AIM OF THE TASK
Scan the listing below. Return every line containing the string "Hall".

───── AVAILABLE DATA ─────

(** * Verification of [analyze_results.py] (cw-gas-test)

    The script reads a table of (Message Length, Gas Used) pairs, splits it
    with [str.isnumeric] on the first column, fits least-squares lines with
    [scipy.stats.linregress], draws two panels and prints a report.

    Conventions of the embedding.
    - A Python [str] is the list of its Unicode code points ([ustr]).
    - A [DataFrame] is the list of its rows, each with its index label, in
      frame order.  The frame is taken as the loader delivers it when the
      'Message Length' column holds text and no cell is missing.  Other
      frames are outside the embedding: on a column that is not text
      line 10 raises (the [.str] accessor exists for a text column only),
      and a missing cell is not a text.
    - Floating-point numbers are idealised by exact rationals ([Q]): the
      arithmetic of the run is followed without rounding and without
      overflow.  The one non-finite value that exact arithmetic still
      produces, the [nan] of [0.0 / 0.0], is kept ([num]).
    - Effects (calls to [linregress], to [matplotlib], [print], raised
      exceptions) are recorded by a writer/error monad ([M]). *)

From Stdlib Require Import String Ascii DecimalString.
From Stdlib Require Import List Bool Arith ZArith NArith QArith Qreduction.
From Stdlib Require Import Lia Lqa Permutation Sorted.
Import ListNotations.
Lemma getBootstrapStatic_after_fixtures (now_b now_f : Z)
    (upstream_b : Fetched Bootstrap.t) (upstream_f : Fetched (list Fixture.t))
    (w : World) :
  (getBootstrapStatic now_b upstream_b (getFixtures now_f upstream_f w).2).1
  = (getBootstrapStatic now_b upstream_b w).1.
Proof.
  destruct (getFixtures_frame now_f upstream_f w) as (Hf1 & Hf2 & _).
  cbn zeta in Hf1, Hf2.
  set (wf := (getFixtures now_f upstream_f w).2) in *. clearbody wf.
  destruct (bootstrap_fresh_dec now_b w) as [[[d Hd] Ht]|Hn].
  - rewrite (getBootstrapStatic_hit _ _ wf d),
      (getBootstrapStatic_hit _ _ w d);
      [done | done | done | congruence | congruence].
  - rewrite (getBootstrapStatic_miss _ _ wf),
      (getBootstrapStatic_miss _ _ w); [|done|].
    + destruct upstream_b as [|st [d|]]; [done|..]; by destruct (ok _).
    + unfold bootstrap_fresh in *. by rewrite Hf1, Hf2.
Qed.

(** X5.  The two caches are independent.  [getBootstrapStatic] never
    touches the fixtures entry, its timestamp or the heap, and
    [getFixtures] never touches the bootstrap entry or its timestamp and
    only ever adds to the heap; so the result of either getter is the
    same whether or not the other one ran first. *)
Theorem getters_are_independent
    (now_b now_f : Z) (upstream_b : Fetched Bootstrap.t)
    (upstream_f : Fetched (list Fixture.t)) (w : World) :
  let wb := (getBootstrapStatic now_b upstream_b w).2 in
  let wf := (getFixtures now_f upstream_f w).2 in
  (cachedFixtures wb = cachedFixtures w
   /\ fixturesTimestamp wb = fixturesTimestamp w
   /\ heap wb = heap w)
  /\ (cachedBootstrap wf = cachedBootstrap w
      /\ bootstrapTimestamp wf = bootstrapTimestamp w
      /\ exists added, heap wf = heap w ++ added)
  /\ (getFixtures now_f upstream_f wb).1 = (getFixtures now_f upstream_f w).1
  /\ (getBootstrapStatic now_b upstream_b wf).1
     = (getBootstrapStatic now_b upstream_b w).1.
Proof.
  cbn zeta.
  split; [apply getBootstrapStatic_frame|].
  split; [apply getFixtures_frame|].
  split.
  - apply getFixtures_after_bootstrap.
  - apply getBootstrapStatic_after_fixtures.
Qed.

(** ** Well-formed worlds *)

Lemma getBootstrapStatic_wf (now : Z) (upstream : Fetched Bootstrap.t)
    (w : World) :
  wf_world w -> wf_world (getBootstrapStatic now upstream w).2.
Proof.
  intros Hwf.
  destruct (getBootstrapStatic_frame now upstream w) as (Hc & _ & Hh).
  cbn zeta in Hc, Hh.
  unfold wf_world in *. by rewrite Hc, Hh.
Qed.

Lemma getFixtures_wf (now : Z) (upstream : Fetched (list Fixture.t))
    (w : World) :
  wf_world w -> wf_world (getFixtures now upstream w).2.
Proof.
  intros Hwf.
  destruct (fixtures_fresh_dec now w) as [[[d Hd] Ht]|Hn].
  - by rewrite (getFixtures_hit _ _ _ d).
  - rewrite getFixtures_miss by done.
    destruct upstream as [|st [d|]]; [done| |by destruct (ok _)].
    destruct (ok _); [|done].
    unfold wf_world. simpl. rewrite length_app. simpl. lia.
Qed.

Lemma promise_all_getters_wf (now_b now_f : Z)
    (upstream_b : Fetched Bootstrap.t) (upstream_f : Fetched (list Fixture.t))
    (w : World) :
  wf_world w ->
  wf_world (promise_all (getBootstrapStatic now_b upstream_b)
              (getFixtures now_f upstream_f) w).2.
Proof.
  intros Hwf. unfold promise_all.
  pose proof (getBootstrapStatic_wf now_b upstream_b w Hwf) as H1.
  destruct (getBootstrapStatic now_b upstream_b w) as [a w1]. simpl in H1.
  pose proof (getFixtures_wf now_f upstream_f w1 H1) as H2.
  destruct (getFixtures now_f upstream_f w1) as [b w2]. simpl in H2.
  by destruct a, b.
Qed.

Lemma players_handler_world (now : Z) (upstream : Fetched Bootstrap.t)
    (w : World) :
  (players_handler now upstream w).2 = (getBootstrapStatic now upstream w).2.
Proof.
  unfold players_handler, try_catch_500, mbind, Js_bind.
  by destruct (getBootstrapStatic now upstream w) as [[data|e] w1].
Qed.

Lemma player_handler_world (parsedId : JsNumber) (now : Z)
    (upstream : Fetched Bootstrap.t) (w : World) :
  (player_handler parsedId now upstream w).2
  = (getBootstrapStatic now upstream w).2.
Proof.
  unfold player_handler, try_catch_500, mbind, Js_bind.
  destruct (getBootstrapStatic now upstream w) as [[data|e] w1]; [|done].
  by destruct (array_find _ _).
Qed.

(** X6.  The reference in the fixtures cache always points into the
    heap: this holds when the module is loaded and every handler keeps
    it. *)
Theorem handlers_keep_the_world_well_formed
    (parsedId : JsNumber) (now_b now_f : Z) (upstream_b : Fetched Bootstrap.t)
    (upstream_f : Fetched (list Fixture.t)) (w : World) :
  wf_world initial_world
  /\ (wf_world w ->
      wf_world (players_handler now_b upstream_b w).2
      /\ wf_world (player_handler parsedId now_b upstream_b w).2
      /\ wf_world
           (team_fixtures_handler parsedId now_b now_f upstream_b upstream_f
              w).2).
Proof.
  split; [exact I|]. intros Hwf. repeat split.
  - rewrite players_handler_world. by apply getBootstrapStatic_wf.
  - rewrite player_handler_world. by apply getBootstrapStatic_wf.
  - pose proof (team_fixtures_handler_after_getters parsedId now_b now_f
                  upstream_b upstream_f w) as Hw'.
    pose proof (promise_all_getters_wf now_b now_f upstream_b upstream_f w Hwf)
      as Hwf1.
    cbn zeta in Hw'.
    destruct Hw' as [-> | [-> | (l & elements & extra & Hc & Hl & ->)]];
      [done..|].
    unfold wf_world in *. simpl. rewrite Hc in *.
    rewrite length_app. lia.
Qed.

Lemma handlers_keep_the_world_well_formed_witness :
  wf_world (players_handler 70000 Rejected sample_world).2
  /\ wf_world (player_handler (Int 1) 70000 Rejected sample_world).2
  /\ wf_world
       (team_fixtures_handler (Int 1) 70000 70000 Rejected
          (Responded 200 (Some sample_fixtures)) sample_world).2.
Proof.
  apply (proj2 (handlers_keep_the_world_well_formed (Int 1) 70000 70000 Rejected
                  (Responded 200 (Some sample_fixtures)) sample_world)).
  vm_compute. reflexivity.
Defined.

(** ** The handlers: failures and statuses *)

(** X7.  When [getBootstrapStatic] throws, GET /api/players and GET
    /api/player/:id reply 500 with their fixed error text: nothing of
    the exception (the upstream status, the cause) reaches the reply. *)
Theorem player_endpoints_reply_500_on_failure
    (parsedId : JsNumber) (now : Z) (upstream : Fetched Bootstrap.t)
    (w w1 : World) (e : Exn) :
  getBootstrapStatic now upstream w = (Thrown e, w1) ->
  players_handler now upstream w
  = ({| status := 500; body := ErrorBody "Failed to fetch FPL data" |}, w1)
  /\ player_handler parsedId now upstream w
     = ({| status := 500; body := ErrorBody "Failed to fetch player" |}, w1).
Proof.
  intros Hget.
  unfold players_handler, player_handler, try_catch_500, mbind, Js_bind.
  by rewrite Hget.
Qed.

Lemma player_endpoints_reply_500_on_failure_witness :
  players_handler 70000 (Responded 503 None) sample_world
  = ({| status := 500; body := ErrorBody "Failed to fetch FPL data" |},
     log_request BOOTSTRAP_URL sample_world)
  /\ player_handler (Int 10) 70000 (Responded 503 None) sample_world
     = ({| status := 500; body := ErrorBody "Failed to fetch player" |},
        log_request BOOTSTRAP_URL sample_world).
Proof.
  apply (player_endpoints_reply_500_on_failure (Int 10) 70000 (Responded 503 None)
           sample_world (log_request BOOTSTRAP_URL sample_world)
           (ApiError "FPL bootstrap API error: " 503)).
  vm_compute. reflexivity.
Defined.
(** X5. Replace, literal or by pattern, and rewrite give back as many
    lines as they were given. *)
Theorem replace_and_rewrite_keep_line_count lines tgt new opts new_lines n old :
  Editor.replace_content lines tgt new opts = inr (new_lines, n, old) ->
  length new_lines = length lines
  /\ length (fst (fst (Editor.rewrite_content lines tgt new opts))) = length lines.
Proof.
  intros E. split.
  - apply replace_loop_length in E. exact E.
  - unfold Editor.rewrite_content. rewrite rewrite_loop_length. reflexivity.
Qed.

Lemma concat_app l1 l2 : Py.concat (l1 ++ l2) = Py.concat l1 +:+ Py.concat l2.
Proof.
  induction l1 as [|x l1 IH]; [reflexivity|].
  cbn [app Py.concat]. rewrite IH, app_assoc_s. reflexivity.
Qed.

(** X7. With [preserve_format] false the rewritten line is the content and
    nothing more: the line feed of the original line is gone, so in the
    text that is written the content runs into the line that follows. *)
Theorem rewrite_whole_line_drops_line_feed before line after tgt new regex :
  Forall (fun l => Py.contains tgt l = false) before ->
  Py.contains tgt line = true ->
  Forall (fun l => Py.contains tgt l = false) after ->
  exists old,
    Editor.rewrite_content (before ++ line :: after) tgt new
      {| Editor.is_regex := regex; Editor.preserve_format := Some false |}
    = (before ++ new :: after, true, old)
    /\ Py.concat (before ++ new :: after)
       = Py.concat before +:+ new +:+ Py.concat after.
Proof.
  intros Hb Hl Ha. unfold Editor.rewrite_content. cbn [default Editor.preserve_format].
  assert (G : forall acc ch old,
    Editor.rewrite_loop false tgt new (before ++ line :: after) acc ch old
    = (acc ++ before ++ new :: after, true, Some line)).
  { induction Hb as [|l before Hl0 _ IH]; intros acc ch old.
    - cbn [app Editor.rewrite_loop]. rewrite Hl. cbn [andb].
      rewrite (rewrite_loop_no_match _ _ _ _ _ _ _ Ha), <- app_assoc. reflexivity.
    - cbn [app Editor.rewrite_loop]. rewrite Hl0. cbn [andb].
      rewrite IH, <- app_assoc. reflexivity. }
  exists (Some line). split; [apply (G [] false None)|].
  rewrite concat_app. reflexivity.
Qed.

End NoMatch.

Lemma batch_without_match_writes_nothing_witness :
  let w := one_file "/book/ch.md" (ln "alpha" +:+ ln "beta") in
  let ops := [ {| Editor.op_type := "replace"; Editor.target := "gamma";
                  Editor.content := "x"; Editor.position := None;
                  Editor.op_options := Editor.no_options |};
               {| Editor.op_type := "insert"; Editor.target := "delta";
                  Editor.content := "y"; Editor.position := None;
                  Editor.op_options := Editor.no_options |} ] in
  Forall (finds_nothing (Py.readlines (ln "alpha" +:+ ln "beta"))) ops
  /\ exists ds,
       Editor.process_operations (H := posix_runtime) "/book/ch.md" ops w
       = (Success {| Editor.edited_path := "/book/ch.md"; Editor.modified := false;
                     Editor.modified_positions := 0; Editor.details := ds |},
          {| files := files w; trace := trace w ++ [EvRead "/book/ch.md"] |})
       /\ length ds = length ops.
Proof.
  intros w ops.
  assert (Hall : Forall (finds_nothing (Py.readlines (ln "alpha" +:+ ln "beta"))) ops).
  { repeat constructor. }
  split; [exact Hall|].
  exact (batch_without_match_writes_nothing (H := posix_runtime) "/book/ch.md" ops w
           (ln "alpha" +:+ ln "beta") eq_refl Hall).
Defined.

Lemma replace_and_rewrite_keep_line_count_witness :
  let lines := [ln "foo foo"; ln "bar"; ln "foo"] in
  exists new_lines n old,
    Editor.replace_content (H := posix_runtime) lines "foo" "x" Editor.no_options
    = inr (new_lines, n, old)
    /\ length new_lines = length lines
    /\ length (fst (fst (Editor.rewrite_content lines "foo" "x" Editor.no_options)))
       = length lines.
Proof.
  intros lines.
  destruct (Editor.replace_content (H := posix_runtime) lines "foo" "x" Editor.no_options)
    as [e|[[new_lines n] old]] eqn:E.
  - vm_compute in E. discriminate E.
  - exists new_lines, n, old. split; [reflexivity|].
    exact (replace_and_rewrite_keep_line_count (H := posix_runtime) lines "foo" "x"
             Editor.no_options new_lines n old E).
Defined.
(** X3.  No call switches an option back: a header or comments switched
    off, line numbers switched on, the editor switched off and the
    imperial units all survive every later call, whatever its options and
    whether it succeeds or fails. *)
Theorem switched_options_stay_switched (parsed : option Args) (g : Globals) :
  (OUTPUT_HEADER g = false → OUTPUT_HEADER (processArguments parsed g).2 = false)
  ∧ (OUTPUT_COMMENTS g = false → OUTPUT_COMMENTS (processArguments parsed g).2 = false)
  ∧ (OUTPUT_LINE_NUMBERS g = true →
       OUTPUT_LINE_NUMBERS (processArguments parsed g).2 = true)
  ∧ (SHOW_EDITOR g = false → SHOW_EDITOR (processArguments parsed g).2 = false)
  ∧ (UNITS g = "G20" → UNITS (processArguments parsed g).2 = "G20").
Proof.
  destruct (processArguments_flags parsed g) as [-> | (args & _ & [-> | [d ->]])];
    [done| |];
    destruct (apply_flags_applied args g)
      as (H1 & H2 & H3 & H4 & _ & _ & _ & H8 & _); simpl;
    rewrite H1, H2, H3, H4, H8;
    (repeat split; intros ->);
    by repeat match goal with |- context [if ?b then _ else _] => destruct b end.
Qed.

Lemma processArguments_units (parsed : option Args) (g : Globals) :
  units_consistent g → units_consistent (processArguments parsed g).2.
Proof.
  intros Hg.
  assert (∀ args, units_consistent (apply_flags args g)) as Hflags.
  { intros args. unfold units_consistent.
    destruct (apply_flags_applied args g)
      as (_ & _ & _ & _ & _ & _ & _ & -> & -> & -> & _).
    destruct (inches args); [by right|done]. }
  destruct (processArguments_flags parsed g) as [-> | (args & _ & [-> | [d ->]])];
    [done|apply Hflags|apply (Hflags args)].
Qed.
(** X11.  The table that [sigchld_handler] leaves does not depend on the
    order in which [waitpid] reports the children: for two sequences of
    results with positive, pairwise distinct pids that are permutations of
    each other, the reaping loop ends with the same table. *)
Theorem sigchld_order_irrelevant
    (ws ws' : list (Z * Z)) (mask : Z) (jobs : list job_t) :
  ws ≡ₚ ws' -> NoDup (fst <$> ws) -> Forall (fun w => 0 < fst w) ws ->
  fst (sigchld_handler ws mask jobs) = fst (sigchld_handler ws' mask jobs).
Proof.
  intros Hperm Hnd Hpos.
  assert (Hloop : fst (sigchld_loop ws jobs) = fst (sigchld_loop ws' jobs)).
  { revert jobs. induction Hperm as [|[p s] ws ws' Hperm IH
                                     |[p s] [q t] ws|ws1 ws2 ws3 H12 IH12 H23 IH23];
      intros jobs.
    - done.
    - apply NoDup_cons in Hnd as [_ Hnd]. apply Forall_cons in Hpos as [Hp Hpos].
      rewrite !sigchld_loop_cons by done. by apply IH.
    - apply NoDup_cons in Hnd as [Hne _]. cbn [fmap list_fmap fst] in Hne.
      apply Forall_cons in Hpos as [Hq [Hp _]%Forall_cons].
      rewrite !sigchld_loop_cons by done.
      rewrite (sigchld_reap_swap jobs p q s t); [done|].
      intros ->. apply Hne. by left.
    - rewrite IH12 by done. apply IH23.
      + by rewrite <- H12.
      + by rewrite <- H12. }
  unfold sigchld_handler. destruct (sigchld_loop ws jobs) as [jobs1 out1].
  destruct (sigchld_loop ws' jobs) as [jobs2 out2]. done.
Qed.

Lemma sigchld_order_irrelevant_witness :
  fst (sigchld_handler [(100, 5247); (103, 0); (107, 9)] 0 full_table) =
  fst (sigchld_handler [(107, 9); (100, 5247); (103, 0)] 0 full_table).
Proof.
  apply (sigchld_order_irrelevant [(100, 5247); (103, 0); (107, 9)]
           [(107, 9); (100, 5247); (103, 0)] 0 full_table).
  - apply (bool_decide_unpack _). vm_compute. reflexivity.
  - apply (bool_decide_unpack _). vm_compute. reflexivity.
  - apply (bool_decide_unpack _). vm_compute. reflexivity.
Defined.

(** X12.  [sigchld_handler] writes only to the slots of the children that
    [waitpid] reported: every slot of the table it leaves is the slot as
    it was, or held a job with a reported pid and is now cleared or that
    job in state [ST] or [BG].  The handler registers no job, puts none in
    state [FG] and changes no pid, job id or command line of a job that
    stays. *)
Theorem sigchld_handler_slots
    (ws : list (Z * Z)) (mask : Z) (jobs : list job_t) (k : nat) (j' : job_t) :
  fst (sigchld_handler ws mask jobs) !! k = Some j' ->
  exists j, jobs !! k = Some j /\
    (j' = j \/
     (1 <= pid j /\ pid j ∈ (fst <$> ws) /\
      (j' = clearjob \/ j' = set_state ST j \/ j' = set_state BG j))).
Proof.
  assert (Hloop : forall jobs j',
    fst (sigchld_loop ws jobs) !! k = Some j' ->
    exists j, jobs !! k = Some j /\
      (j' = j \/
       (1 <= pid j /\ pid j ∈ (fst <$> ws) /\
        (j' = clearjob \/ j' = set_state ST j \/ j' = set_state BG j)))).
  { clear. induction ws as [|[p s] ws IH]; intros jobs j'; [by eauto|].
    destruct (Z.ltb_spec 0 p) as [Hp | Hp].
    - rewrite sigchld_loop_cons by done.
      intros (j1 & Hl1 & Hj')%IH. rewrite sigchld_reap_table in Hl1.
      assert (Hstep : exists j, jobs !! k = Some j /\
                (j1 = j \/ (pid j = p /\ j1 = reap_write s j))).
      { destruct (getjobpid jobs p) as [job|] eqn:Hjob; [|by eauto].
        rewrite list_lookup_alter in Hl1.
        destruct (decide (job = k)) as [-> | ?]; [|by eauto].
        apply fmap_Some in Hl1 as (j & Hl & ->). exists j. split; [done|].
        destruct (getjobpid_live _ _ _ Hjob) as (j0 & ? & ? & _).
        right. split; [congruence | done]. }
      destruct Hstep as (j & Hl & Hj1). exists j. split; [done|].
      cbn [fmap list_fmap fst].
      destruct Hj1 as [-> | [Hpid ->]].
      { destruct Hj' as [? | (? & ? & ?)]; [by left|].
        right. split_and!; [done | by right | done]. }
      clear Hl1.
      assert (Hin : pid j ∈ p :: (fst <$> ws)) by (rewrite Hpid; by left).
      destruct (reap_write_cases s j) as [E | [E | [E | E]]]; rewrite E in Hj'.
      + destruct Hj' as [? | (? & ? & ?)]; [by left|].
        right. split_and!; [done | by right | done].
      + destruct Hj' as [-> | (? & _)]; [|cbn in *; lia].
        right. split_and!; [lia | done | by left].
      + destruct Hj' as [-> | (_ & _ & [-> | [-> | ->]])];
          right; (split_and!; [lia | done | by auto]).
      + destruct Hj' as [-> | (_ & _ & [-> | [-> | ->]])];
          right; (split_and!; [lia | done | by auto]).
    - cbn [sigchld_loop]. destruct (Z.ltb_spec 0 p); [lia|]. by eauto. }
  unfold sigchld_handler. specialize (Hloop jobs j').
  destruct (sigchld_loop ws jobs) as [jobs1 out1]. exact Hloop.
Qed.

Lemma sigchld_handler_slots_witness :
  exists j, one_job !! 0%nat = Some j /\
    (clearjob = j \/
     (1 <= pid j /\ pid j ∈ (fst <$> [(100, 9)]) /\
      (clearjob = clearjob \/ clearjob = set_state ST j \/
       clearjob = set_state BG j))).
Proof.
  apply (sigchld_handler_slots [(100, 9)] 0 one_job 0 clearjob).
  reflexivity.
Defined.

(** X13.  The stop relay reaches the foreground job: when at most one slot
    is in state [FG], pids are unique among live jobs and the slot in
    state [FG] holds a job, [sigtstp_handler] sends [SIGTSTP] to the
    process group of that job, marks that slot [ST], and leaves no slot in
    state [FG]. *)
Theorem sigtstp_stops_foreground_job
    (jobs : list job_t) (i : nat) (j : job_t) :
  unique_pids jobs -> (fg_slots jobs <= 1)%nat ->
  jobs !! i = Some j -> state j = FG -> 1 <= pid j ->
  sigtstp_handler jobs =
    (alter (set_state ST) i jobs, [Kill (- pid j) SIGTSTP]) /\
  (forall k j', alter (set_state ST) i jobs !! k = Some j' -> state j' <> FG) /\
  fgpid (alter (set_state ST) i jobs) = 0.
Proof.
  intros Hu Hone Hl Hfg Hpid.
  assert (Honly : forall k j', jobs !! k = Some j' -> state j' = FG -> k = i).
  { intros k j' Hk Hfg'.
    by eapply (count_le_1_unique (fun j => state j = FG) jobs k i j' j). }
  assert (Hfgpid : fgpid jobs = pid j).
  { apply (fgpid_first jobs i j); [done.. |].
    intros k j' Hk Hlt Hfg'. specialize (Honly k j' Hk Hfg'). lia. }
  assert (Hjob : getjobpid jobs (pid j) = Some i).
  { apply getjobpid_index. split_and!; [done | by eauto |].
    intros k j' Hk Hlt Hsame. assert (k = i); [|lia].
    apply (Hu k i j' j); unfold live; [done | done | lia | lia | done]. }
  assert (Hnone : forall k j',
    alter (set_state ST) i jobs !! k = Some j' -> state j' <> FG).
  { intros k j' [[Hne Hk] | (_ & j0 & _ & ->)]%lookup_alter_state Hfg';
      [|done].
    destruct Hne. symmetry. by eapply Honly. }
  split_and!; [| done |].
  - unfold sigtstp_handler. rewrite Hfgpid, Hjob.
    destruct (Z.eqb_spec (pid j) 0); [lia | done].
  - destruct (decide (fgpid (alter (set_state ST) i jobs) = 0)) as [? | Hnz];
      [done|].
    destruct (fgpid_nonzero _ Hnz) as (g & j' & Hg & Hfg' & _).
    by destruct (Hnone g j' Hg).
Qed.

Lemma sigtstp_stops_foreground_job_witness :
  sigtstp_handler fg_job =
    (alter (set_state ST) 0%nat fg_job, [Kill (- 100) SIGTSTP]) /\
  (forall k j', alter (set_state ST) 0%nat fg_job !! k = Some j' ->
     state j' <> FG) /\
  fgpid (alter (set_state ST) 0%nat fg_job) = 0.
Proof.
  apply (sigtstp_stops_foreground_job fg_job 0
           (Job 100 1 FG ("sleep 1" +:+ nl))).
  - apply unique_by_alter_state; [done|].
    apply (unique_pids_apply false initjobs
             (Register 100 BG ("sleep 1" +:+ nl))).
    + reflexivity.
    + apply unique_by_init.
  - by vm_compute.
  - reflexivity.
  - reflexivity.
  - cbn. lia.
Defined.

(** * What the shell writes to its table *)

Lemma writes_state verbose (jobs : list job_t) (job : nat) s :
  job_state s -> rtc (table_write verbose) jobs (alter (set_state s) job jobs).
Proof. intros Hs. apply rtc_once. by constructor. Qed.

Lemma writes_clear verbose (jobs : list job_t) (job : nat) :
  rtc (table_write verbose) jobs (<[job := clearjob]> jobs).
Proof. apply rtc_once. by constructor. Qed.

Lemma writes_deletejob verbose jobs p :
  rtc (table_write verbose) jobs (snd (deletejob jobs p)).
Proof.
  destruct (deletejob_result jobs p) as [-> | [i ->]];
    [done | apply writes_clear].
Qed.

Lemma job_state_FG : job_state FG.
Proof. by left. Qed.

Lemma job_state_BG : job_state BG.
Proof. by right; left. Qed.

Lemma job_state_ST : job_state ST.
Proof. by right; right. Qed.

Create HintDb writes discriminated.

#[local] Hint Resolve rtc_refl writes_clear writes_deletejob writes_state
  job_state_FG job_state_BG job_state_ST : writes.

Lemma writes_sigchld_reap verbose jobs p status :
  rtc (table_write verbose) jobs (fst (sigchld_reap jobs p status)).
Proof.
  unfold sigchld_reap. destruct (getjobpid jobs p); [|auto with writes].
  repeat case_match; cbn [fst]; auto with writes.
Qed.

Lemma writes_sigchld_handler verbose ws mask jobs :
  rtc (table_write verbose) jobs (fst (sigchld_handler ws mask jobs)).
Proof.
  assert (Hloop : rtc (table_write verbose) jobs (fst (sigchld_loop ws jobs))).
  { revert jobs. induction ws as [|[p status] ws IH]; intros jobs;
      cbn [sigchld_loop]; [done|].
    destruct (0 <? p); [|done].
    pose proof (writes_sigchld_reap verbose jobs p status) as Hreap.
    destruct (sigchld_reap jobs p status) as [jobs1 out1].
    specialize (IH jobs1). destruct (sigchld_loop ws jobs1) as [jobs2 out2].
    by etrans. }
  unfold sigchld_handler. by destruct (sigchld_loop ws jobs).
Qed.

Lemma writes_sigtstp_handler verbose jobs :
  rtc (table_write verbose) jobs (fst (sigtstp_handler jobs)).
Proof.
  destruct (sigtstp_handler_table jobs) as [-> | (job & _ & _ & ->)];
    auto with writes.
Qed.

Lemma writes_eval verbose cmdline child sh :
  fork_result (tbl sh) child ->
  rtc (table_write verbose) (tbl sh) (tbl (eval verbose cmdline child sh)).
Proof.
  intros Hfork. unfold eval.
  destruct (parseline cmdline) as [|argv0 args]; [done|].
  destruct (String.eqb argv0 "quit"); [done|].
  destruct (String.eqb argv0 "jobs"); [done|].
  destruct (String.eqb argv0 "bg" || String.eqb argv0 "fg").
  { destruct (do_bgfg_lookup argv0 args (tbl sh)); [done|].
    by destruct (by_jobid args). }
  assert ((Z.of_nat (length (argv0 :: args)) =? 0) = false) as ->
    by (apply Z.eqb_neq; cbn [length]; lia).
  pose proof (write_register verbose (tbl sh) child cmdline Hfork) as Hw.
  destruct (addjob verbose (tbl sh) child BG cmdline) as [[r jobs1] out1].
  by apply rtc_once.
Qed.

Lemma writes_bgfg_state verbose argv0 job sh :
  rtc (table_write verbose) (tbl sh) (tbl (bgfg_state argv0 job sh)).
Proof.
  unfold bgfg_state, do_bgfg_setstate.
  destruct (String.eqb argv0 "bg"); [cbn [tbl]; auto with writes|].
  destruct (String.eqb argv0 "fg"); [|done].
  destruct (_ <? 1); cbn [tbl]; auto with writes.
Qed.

─────

YOUR SOLUTION
  assert (Hall : Forall (finds_nothing (Py.readlines (ln "alpha" +:+ ln "beta"))) ops).
  split; [exact Hall|].
           (ln "alpha" +:+ ln "beta") eq_refl Hall).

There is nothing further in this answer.